İnsanca bir yaşam için mücadele edelim!
Zaten parlak olmayan ekonomik tablo pandemi ile beraber daha da kötüleşti. Sermaye düzeni ve iktidardaki AKP-MHP bloku ise faturayı işçi ve emekçilerin sırtına yıkmakta oldukça pervasız. Pandemi boyunca sermayedarları kurtarmak için paket üstüne paket açıklayanlar, milyarlarca TL’lik teşvikler verenler, fonları talan edenler; işçilere sundukları düşük faizli kredileri, kısa çalışma ödeneği ve ücretsiz izinleri bir başarı öyküsü olarak anlatıyor. Eğitimden sağlığa tüm temel kamu hizmetleri felç olmuş, TL dolar karşısında dibe vurmuş, işsizlik oranı rekor kırmışken başarı öyküleri yazmak da “dolar ile ne alakanız var” diyebilme aymazlığını gösteren bir bakana yakışır elbet.
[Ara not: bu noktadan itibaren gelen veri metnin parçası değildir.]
(* ===== verification/Runner.v ===== *)
(** The run-time of a workflow: [FlowRunner] of [engine/runner.py].  A method is a
    computation over a machine (the state of the run, the count of invocations and the
    outside world) that returns or raises, and keeps its changes of the machine in both
    cases.  The step executor, the clock and the time zone data are parameters. *)

From S2P Require Export Floats AuditCapture Analysis.

(** ** State *)

(** [_RunState] *)
Record RunState := {
  rs_correlation : CorrelationIdentity;
  rs_started_at : string;
  rs_params : list (string * json);
  rs_step_outputs : list (string * json);
  rs_step_timings : list (string * json);
  rs_transitions : list TransitionRecord;
  rs_failures : list StepFailure;
  rs_active_episode : option FailureEpisode;
  rs_phase : FailurePhase;
  rs_current_step_name : option string;
  rs_current_step_started : option spec_float;
  rs_next_seq : Z;
}.

Definition set_correlation (v : CorrelationIdentity) (s : RunState) : RunState := {|
  rs_correlation := v; rs_started_at := rs_started_at s; rs_params := rs_params s;
  rs_step_outputs := rs_step_outputs s; rs_step_timings := rs_step_timings s;
  rs_transitions := rs_transitions s; rs_failures := rs_failures s;
  rs_active_episode := rs_active_episode s; rs_phase := rs_phase s;
  rs_current_step_name := rs_current_step_name s;
  rs_current_step_started := rs_current_step_started s; rs_next_seq := rs_next_seq s |}.

Definition set_started_at (v : string) (s : RunState) : RunState := {|
  rs_correlation := rs_correlation s; rs_started_at := v; rs_params := rs_params s;
  rs_step_outputs := rs_step_outputs s; rs_step_timings := rs_step_timings s;
  rs_transitions := rs_transitions s; rs_failures := rs_failures s;
  rs_active_episode := rs_active_episode s; rs_phase := rs_phase s;
  rs_current_step_name := rs_current_step_name s;
  rs_current_step_started := rs_current_step_started s; rs_next_seq := rs_next_seq s |}.

Definition set_params (v : list (string * json)) (s : RunState) : RunState := {|
  rs_correlation := rs_correlation s; rs_started_at := rs_started_at s; rs_params := v;
  rs_step_outputs := rs_step_outputs s; rs_step_timings := rs_step_timings s;
  rs_transitions := rs_transitions s; rs_failures := rs_failures s;
  rs_active_episode := rs_active_episode s; rs_phase := rs_phase s;
  rs_current_step_name := rs_current_step_name s;
  rs_current_step_started := rs_current_step_started s; rs_next_seq := rs_next_seq s |}.

Definition set_step_outputs (v : list (string * json)) (s : RunState) : RunState := {|
  rs_correlation := rs_correlation s; rs_started_at := rs_started_at s; rs_params := rs_params s;
  rs_step_outputs := v; rs_step_timings := rs_step_timings s; rs_transitions := rs_transitions s;
  rs_failures := rs_failures s; rs_active_episode := rs_active_episode s; rs_phase := rs_phase s;
  rs_current_step_name := rs_current_step_name s;
  rs_current_step_started := rs_current_step_started s; rs_next_seq := rs_next_seq s |}.

Definition set_step_timings (v : list (string * json)) (s : RunState) : RunState := {|
  rs_correlation := rs_correlation s; rs_started_at := rs_started_at s; rs_params := rs_params s;
  rs_step_outputs := rs_step_outputs s; rs_step_timings := v; rs_transitions := rs_transitions s;
  rs_failures := rs_failures s; rs_active_episode := rs_active_episode s; rs_phase := rs_phase s;
  rs_current_step_name := rs_current_step_name s;
  rs_current_step_started := rs_current_step_started s; rs_next_seq := rs_next_seq s |}.

Definition set_transitions (v : list TransitionRecord) (s : RunState) : RunState := {|
  rs_correlation := rs_correlation s; rs_started_at := rs_started_at s; rs_params := rs_params s;
  rs_step_outputs := rs_step_outputs s; rs_step_timings := rs_step_timings s;
  rs_transitions := v; rs_failures := rs_failures s; rs_active_episode := rs_active_episode s;
  rs_phase := rs_phase s; rs_current_step_name := rs_current_step_name s;
  rs_current_step_started := rs_current_step_started s; rs_next_seq := rs_next_seq s |}.

Definition set_failures (v : list StepFailure) (s : RunState) : RunState := {|
  rs_correlation := rs_correlation s; rs_started_at := rs_started_at s; rs_params := rs_params s;
  rs_step_outputs := rs_step_outputs s; rs_step_timings := rs_step_timings s;
  rs_transitions := rs_transitions s; rs_failures := v; rs_active_episode := rs_active_episode s;
  rs_phase := rs_phase s; rs_current_step_name := rs_current_step_name s;
  rs_current_step_started := rs_current_step_started s; rs_next_seq := rs_next_seq s |}.

Definition set_active_episode (v : option FailureEpisode) (s : RunState) : RunState := {|
  rs_correlation := rs_correlation s; rs_started_at := rs_started_at s; rs_params := rs_params s;
  rs_step_outputs := rs_step_outputs s; rs_step_timings := rs_step_timings s;
  rs_transitions := rs_transitions s; rs_failures := rs_failures s; rs_active_episode := v;
  rs_phase := rs_phase s; rs_current_step_name := rs_current_step_name s;
  rs_current_step_started := rs_current_step_started s; rs_next_seq := rs_next_seq s |}.
(* ===== verification/Termination.v ===== *)
(** Termination of runs: in an analysed workflow every turn follows an edge of normal
    execution, of which only finitely many can be taken in a row, or records a failure,
    of which only finitely many fit the bound on the state of a run. *)

From S2P Require Export RunnerFacts Samples.

(** ** The size of canonical JSON text *)

Lemma utf8_length_ge s : (Z.of_nat (String.length s) <= utf8_length s)%Z.
Proof. induction s as [|c s IH]; cbn [utf8_length String.length]; [lia|]. repeat case_match; lia. Qed.

Lemma string_join_cons sep p q ps :
  string_join sep (p :: q :: ps) = p +:+ sep +:+ string_join sep (q :: ps).
Proof. done. Qed.

Lemma string_join_elem sep p parts : p ∈ parts -> (String.length p <= String.length (string_join sep parts))%nat.
Proof.
  induction parts as [|q parts IH]; [by intros ?%not_elem_of_nil|].
  intros Hp. destruct parts as [|q' parts].
  - apply list_elem_of_singleton in Hp as ->. done.
  - rewrite string_join_cons, !string_length_append.
    apply elem_of_cons in Hp as [->|Hp]; [lia|]. specialize (IH Hp). lia.
Qed.

Lemma string_join_count c parts :
  (length parts <= S (String.length (string_join (String c EmptyString) parts)))%nat.
Proof.
  induction parts as [|q parts IH]; cbn [length]; [lia|]. destruct parts as [|q' parts]; [cbn; lia|].
  rewrite string_join_cons, !string_length_append. cbn [length String.length] in *. lia.
Qed.

Lemma elem_insert_key {A} k (v : A) l p : p ∈ insert_key k v l <-> p = (k, v) \/ p ∈ l.
Proof.
  induction l as [|[k' v'] l IH]; cbn; [set_solver|].
  destruct (String.leb k k'); rewrite !elem_of_cons, ?IH; tauto.
Qed.

Lemma elem_sort_keys {A} (l : list (string * A)) p : p ∈ sort_keys l <-> p ∈ l.
Proof. induction l as [|[k v] l IH]; cbn; [done|]. by rewrite elem_insert_key, IH, elem_of_cons. Qed.

Section size.
Context `{FloatRepr}.

Lemma dumps_dict_field k v d : (k, v) ∈ d ->
  (String.length (dumps_strict_json v) <= String.length (dumps_strict_json (JDict d)))%nat.
Proof.
  intros Hin. cbn [dumps_strict_json].
  set (parts := map _ (sort_keys _)).
  assert (json_quote k +:+ ":" +:+ dumps_strict_json v ∈ parts) as Hp.
  { apply (list_elem_of_fmap_2 (fun kv => json_quote kv.1 +:+ ":" +:+ kv.2) _ (k, dumps_strict_json v)).
    apply elem_sort_keys. by apply (list_elem_of_fmap_2 (fun kv => (kv.1, dumps_strict_json kv.2)) d (k, v)). }
  apply (string_join_elem ",") in Hp. rewrite !string_length_append in *. lia.
Qed.

Lemma dumps_list_length l : (length l <= String.length (dumps_strict_json (JList l)))%nat.
Proof.
  cbn [dumps_strict_json]. rewrite !string_length_append.
  pose proof (string_join_count "," (map dumps_strict_json l)) as Hc. rewrite length_map in Hc. cbn. lia.
Qed.

Lemma enforce_payload_bytes_le v boundary limit :
  enforce_payload_bytes v boundary limit = Ok tt -> (utf8_length (dumps_strict_json v) <= limit)%Z.
Proof.
  unfold enforce_payload_bytes, enforce_limit. intros Hb. inv_ok.
  apply catch_Ok in Ha as [Ha|(e & _ & Ha)]; [|by apply raise_from_not_ok in Ha].
  unfold strict_json_bytes in Ha. inv_ok.
  match type of Hb with (if ?b then _ else _) = _ => destruct b eqn:Hle end; [done|].
  by apply Z.ltb_ge in Hle.
Qed.

Lemma checkpoint_failures_field c : exists d, RunnerCheckpoint_dump c = JDict d /\
  ("failures", JList (map dump_step_failure (ck_failures c))) ∈ d.
Proof. eexists. split; [reflexivity|]. rewrite !elem_of_cons. tauto. Qed.

(** A checkpoint within the bound holds no more failures than the bound has bytes. *)
Lemma checkpoint_failures c boundary limit :
  enforce_payload_bytes (RunnerCheckpoint_dump c) boundary limit = Ok tt ->
  (Z.of_nat (length (ck_failures c)) <= limit)%Z.
Proof.
  destruct (checkpoint_failures_field c) as (d & -> & Hin). intros Hb%enforce_payload_bytes_le.
  pose proof (utf8_length_ge (dumps_strict_json (JDict d))) as Hu.
  pose proof (dumps_dict_field _ _ _ Hin) as Hf.
  pose proof (dumps_list_length (map dump_step_failure (ck_failures c))) as Hl. rewrite length_map in Hl. lia.
Qed.
End size.

(** ** Ranks of steps *)

Section rank.
Variable edges : list FlowEdge.

(** How many steps may still follow. *)
Fixpoint rank (x : string) (l : list string) : nat :=
  match l with
  | [] => 0
  | y :: l' => if decide (x = y) then length l else rank x l'
  end.

Lemma rank_le x l : (rank x l <= length l)%nat.
Proof. induction l as [|y l IH]; cbn; [lia|]. case_decide; [done|lia]. Qed.

Lemma rank_pos x l : x ∈ l -> (0 < rank x l)%nat.
Proof.
  induction l as [|y l IH]; [by intros ?%not_elem_of_nil|]. cbn. case_decide; [lia|].
  intros [?|?]%elem_of_cons; [done|auto].
Qed.

Lemma rank_decreases l x y : descending (edge_rel edges) l -> x ∈ l -> edge_rel edges x y -> (rank y l < rank x l)%nat.
Proof.
  induction 1 as [|z l Hz Hsucc Hl IH]; [by intros ?%not_elem_of_nil|]. intros Hx Hxy. cbn.
  destruct (decide (x = z)) as [->|Hne].
  - pose proof (Hsucc y Hxy) as Hy. destruct (decide (y = z)) as [->|_]; [done|].
    pose proof (rank_le y l). lia.
  - apply elem_of_cons in Hx as [?|Hx]; [done|].
    destruct (decide (y = z)) as [->|_]; [|by apply IH].
    destruct Hz. by eapply descending_closed.
Qed.

End rank.

(** The steps of an acyclic workflow, ranked. *)
Lemma ranked_steps w :
  find_cycle (steps_dict w) (normal_edges w) = None ->
  exists l, descending (edge_rel (normal_edges w)) l /\ (forall x, x ∈ dict_keys (steps_dict w) -> x ∈ l) /\
    (length l <= length (steps_dict w))%nat.
Proof.
  intros Hc. pose proof (find_cycle_spec w) as H. rewrite Hc in H. destruct H as (l & Hl & Hcover).
  exists (filter (fun x => x ∈ dict_keys (steps_dict w)) l). split; [|split].
  - apply descending_filter; [|done]. intros x y (e & He & _ & <-). by apply normal_edges_ends.
  - intros x Hx. apply list_elem_of_filter. auto.
  - replace (length (steps_dict w)) with (length (dict_keys (steps_dict w)))
      by (unfold dict_keys; by rewrite length_fmap).
    apply NoDup_incl_length.
    + apply NoDup_ListNoDup, NoDup_filter. by eapply descending_NoDup.
    + intros x. rewrite <- !list_elem_of_In, list_elem_of_filter. tauto.
Qed.

(** ** Runs *)

Section runs.
Context {W : Type} `{StepExecutor W} `{DateTime} `{FloatRepr} `{PyParser}.
Variable r : FlowRunner.
Abbreviation config := (fr_config r).

Lemma run_flow_mono fuel fuel' cur seq loop m out :
  run_flow (W := W) r fuel cur seq loop m = Some out -> (fuel <= fuel')%nat ->
  run_flow r fuel' cur seq loop m = Some out.
Proof.
  revert fuel' cur seq loop m; induction fuel as [|fuel IH]; intros fuel' cur seq loop m Hr Hle.
  - destruct cur, fuel'; done.
  - destruct fuel' as [|fuel']; [lia|]. destruct cur as [name|]; [|done]. cbn [run_flow] in *.
    destruct (run_turn r name seq loop m) as [[[reason|next seq']|e] m1]; [done| |done].
    apply IH; [done|lia].
Qed.

Variable l : list string.
Hypothesis Hvalid : valid_flow config.
Hypothesis Hbounded : fr_bounded_execution r = true.
Hypothesis Hl : descending (edge_rel (normal_edges config)) l.
Hypothesis Hcover : forall x, x ∈ dict_keys (steps_dict config) -> x ∈ l.

Definition failures_bound : nat := Z.to_nat (workflow_state_bytes (fr_limits r)).

(** The turns that the failures still to come allow. *)
Definition budget (failures : nat) : nat := (S failures_bound - failures) * S (length l).

Lemma budget_step failures :
  (failures < failures_bound)%nat -> budget failures = (S (length l) + budget (failures + 1))%nat.
Proof.
  intros Hf. unfold budget. replace (S failures_bound - failures)%nat
    with (S (S failures_bound - (failures + 1))) by lia. done.
Qed.

(** The turns that a run may still take. *)
Definition turns_left (name : string) (failures : nat) : nat := rank name l + budget failures + 1.

Lemma run_flow_total fuel name seq loop (m : machine W) :
  (turns_left name (length (rs_failures (m_state m))) <= fuel)%nat ->
  exists out, run_flow r fuel (Some name) seq loop m = Some out.
Proof.
  revert name seq loop m; induction fuel as [|fuel IH]; intros name seq loop m Hfuel;
    [unfold turns_left in Hfuel; lia|].
  cbn [run_flow]. destruct (run_turn r name seq loop m) as [[[reason|next seq']|e] m1] eqn:Ht; [eauto| |eauto].
  destruct next as [n|]; [|destruct fuel; cbn; eauto].
  apply run_turn_spec in Ht as (step & Hstep & Hin & Hname & Ht); [|done].
  destruct (st_terminal step); [by destruct Ht|].
  destruct Ht as (next & [= <- ->] & Hck & _ & _ & Hcases).
  unfold turns_left in Hfuel.
  assert (name ∈ l) as Hnl by (apply Hcover, dict_get_Some_keys; by eexists).
  pose proof (rank_pos name l Hnl) as Hpos.
  destruct (decide (n ∈ dict_keys (steps_dict config))) as [Hn|Hn].
  - apply IH. specialize (Hck Hbounded n eq_refl). apply checkpoint_failures in Hck. cbn in Hck.
    assert (length (rs_failures (m_state m1)) <= failures_bound)%nat as Hb by (unfold failures_bound; lia).
    unfold turns_left. pose proof (rank_le n l) as Hrn.
    destruct Hcases as [[Hf Hmove]|(f & h & Hf & _)]; rewrite Hf in *.
    + destruct (Hmove n eq_refl Hn) as (e & He & Hs & Htg & _).
      assert (rank n l < rank name l)%nat; [|lia].
      eapply rank_decreases; [done|done|]. exists e. split; [done|]. split; [congruence|done].
    + rewrite length_app in *. cbn [length] in *. rewrite budget_step in Hfuel by lia. lia.
  - destruct fuel as [|fuel]; [lia|]. cbn [run_flow].
    assert (exists e m2, run_turn r n (seq + 1) None m1 = (Raise e, m2)) as (e & m2 & ->); [|eauto].
    rewrite <- dict_get_None in Hn. unfold run_turn.
    erewrite bindM_run by reflexivity. erewrite bindM_raise; [eauto|]. unfold lift, get_item.
    change (flow_steps r) with (steps_dict config). rewrite Hn. reflexivity.
Qed.
End runs.

(** ** Properties *)

Section run_total.
Context {W : Type} `{StepExecutor W} `{DateTime} `{FloatRepr} `{PyParser}.

(** Turns enough for every run of a workflow: between two failures no step runs twice,
    and every failure takes a byte of the state at least. *)
Definition run_fuel (r : FlowRunner) : nat :=
  S (length (flow_steps r)) * S (S (Z.to_nat (workflow_state_bytes (fr_limits r)))).

Lemma no_issues_no_cycle w : analyze_workflow w = [] -> find_cycle (steps_dict w) (normal_edges w) = None.
Proof.
  unfold analyze_workflow. destruct (wc_flow w) as [|first rest] eqn:Hf.
  - intros _. unfold normal_edges, workflow_edges, build_edges, steps_dict. rewrite Hf. done.
  - change (an_steps _) with (steps_dict w). change (an_execution _) with (normal_edges w).
    by destruct (find_cycle (steps_dict w) (normal_edges w)).
Qed.

Lemma run_flow_enough (r : FlowRunner) cur seq loop (m : machine W) :
  valid_flow (fr_config r) -> analyze_workflow (fr_config r) = [] -> fr_bounded_execution r = true ->
  exists out, run_flow r (run_fuel r) cur seq loop m = Some out.
Proof.
  intros Hv Ha Hb. destruct cur as [name|]; [|destruct (run_fuel r); cbn; eauto].
  destruct (ranked_steps _ (no_issues_no_cycle _ Ha)) as (l & Hl & Hcover & Hlen).
  destruct (run_flow_total r l Hv Hb Hl Hcover _ name seq loop m (Nat.le_refl _)) as [out Hout].
  exists out. eapply run_flow_mono; [exact Hout|]. unfold turns_left, budget, run_fuel, failures_bound.
  pose proof (rank_le name l). change (length (flow_steps r)) with (length (steps_dict (fr_config r))).
  set (B := Z.to_nat _). set (N := length (steps_dict _)) in *. set (f := length (rs_failures _)).
  nia.
Qed.

(** C3: Every run terminates.  If the flow steps pass their validators, no branch names
    both a default and a target, and the analysis reports nothing, then with bounded
    execution a run from any trigger or checkpoint returns or raises, whatever the
    executor answers: also when failure handlers lead back to steps that fail again. *)
Theorem run_terminates (r : FlowRunner) (request_id : string) (trigger : raw)
    (checkpoint : option RunnerCheckpoint) (w : W)
    (Hvalid : valid_flow (fr_config r)) (Hanalysis : analyze_workflow (fr_config r) = [])
    (Hbounded : fr_bounded_execution r = true) :
  exists out, forall fuel, (run_fuel r <= fuel)%nat -> run r fuel request_id trigger checkpoint w = Some out.
Proof.
  assert (forall m, exists out, forall fuel, (run_fuel r <= fuel)%nat ->
    execute r fuel trigger checkpoint m = Some out) as Hex.
  { intros m. unfold execute. destruct (co_request_id _) as [id|]; [|eauto].
    destruct (match checkpoint with Some _ => _ | None => _ end) as [[u|e] m1]; [|eauto].
    destruct (wc_flow (fr_config r)) as [|first rest] eqn:Hf; [eauto|].
    set (entry := match checkpoint with Some c => _ | None => _ end).
    destruct (run_flow_enough r entry.1.1 entry.1.2 entry.2 m1 Hvalid Hanalysis Hbounded) as [out Hout].
    assert (forall fuel, (run_fuel r <= fuel)%nat -> run_flow r fuel entry.1.1 entry.1.2 entry.2 m1 = Some out)
      as Hall by (intros; by eapply run_flow_mono).
    destruct out as [[reason|e] m2]; eexists; intros fuel Hfuel; by rewrite (Hall fuel Hfuel). }
  destruct (Hex (restore_state r request_id checkpoint w)) as [[[record|e] m] Hout];
    eexists; intros fuel Hfuel; unfold run; by rewrite (Hout fuel Hfuel).
Qed.
End run_total.

Lemma run_terminates_witness :
  exists out, forall fuel, (run_fuel (sample_runner sample_workflow) <= fuel)%nat ->
    run (sample_runner sample_workflow) fuel "req" (RDict []) None (script_of []) = Some out.
Proof.
  apply run_terminates; [exact sample_workflow_valid|vm_compute; reflexivity|reflexivity].
Defined.
(* ===== verification/Iteration.v ===== *)
(** Iteration: the pool of tasks of one parallel chunk completes every item once and in
    its place, whatever the order of completion, and a parallel iteration gives what the
    sequential one gives when the services answer each call in one way. *)

From S2P Require Export RunnerFacts Samples.

(** ** Lists *)

Lemma omap_all_Some {A B} (f : A -> option B) (l : list A) :
  (forall x, x ∈ l -> is_Some (f x)) ->
  length (omap f l) = length l /\ forall i x, l !! i = Some x -> omap f l !! i = f x.
Proof.
  induction l as [|x l IH]; intros Hf; [done|]. destruct (Hf x) as [y Hy]; [by left|].
  destruct IH as [Hlen Hl]; [intros; apply Hf; by right|]. cbn. rewrite Hy. split; [cbn; by rewrite Hlen|].
  intros [|i] x' Hx; cbn in *; [by injection Hx as <-|auto].
Qed.

Lemma dict_get_nodup {V} (l : list (nat * V)) i v :
  NoDup (map fst l) -> (i, v) ∈ l -> dict_get i l = Some v.
Proof.
  induction l as [|[j x] l IH]; cbn; [by intros _ ?%not_elem_of_nil|].
  intros [Hj Hnd]%NoDup_cons [[= -> ->]|Hin]%elem_of_cons; [by rewrite decide_True|].
  rewrite decide_False; [auto|]. intros ->. destruct Hj. by apply (list_elem_of_fmap_2 fst l (j, v)).
Qed.

Definition numbered {A} (l : list A) : list (nat * A) := imap (fun i x => (i, x)) l.

Lemma numbered_lookup {A} (l : list A) i : numbered l !! i = pair i <$> l !! i.
Proof. unfold numbered. rewrite list_lookup_imap. by destruct (l !! i). Qed.

Lemma drop_numbered {A} (l : list A) k i x rest :
  drop k (numbered l) = (i, x) :: rest -> i = k /\ l !! k = Some x /\ rest = drop (S k) (numbered l).
Proof.
  intros Hd. assert (numbered l !! k = Some (i, x)) as Hk.
  { rewrite <- (Nat.add_0_r k), <- lookup_drop, Hd. done. }
  rewrite numbered_lookup in Hk. destruct (l !! k) as [x'|] eqn:Hx; [|done]. injection Hk as -> ->.
  split; [done|]. split; [done|]. replace (S i) with (i + 1)%nat by lia. by rewrite <- drop_drop, Hd.
Qed.

Lemma drop_numbered_nil {A} (l : list A) k : drop k (numbered l) = [] -> (k <= length l)%nat -> k = length l.
Proof.
  intros Hd Hk. assert (length (drop k (numbered l)) = 0%nat) as Hl by by rewrite Hd.
  rewrite length_drop in Hl. unfold numbered in Hl. rewrite length_imap in Hl. lia.
Qed.

(** ** The invocations of one item *)

Section counts.
Context {W : Type} `{StepExecutor W} `{DateTime} `{FloatRepr} `{PyParser}.
Variable r : FlowRunner.

Lemma begin_invoke_invocations sd name input globals params (m : machine W) :
  m_invocations (begin_invoke r sd name input globals params m).2 = (m_invocations m + 1)%Z.
Proof.
  unfold begin_invoke, count_invocation, mbind, M_bind, mret, M_ret, lift. cbn.
  repeat (case_match; simplify_eq/=; try done).
Qed.

Lemma begin_item_invocations step sd input globals params entry (m : machine W) :
  m_invocations (begin_item r step sd input globals params entry m).2 = (m_invocations m + 1)%Z.
Proof. destruct entry. apply begin_invoke_invocations. Qed.

Lemma end_invoke_invocations call (m : machine W) :
  m_invocations (end_invoke r call m).2 = m_invocations m.
Proof.
  destruct call as [w n g|iv sv]; cbn; unfold mbind, M_bind, external, lift.
  - destruct (run_subworkflow _ _ _ _) as [[x|e] w']; cbn; [|done]. by destruct (normalize_value _ _ _).
  - destruct (run_step _ _ _) as [[x|e] w']; cbn; [|done]. by destruct (normalize_value _ _ _).
Qed.
End counts.

(** The outcomes are those of the entries, in their order, and none of them escapes. *)
Definition outcomes_of (strategy : IterationFailStrategy) (entries : list (iteration_key * json))
    (Q : nat -> res json -> Prop) (outcomes : list item_outcome) : Prop :=
  length outcomes = length entries /\
  forall i entry, entries !! i = Some entry -> exists y, outcomes !! i = Some (entry.1, y) /\ Q i y /\
    match y with Ok _ => True | Raise e => escapes strategy e = false end.

Lemma outcomes_of_keys strategy entries Q outcomes :
  outcomes_of strategy entries Q outcomes -> map fst outcomes = map fst entries.
Proof.
  unfold outcomes_of. intros [Hlen Hl]. apply list_eq. intros i. rewrite !list_lookup_fmap.
  destruct (entries !! i) as [entry|] eqn:He.
  - destruct (Hl _ _ He) as (y & -> & _). done.
  - apply lookup_ge_None in He. rewrite lookup_ge_None_2 by lia. done.
Qed.

Lemma outcomes_of_app strategy l1 l2 Q o1 o2 :
  outcomes_of strategy l1 Q o1 -> outcomes_of strategy l2 (fun i => Q (length l1 + i)%nat) o2 ->
  outcomes_of strategy (l1 ++ l2) Q (o1 ++ o2).
Proof.
  unfold outcomes_of. intros [Hn1 H1] [Hn2 H2].
  split; [rewrite !length_app; congruence|]. intros i entry. rewrite !lookup_app. destruct (l1 !! i) as [x|] eqn:Hx.
  - intros [= <-]. destruct (H1 _ _ Hx) as (y & Hy & HQ). exists y. by rewrite Hy.
  - intros Hi. apply lookup_ge_None in Hx. destruct (H2 _ _ Hi) as (y & Hy & HQ). exists y.
    rewrite lookup_ge_None_2, Hn1 by lia. split; [done|].
    by replace (length l1 + (i - length l1))%nat with i in HQ by lia.
Qed.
Ancak işçi ve emekçiler bu pervasızlık karşısında çıkışsız değildir. Sosyal ve siyasal sorunların çok yönlü olarak biriktiği, tabir uygunsa toplumun burnundan soluduğu bugünlerde işçi sınıfı çok çeşitli toplumsal kesimlere öncülük edebilecek yegâne güçtür. Haklarına, geleceğine, onuruna sahip çıkmak isteyen emekçiler ayağa kalktığında asla yalnız yürümeyecek ve bir daha hiçbir şey eskisi gibi olmayacaktır.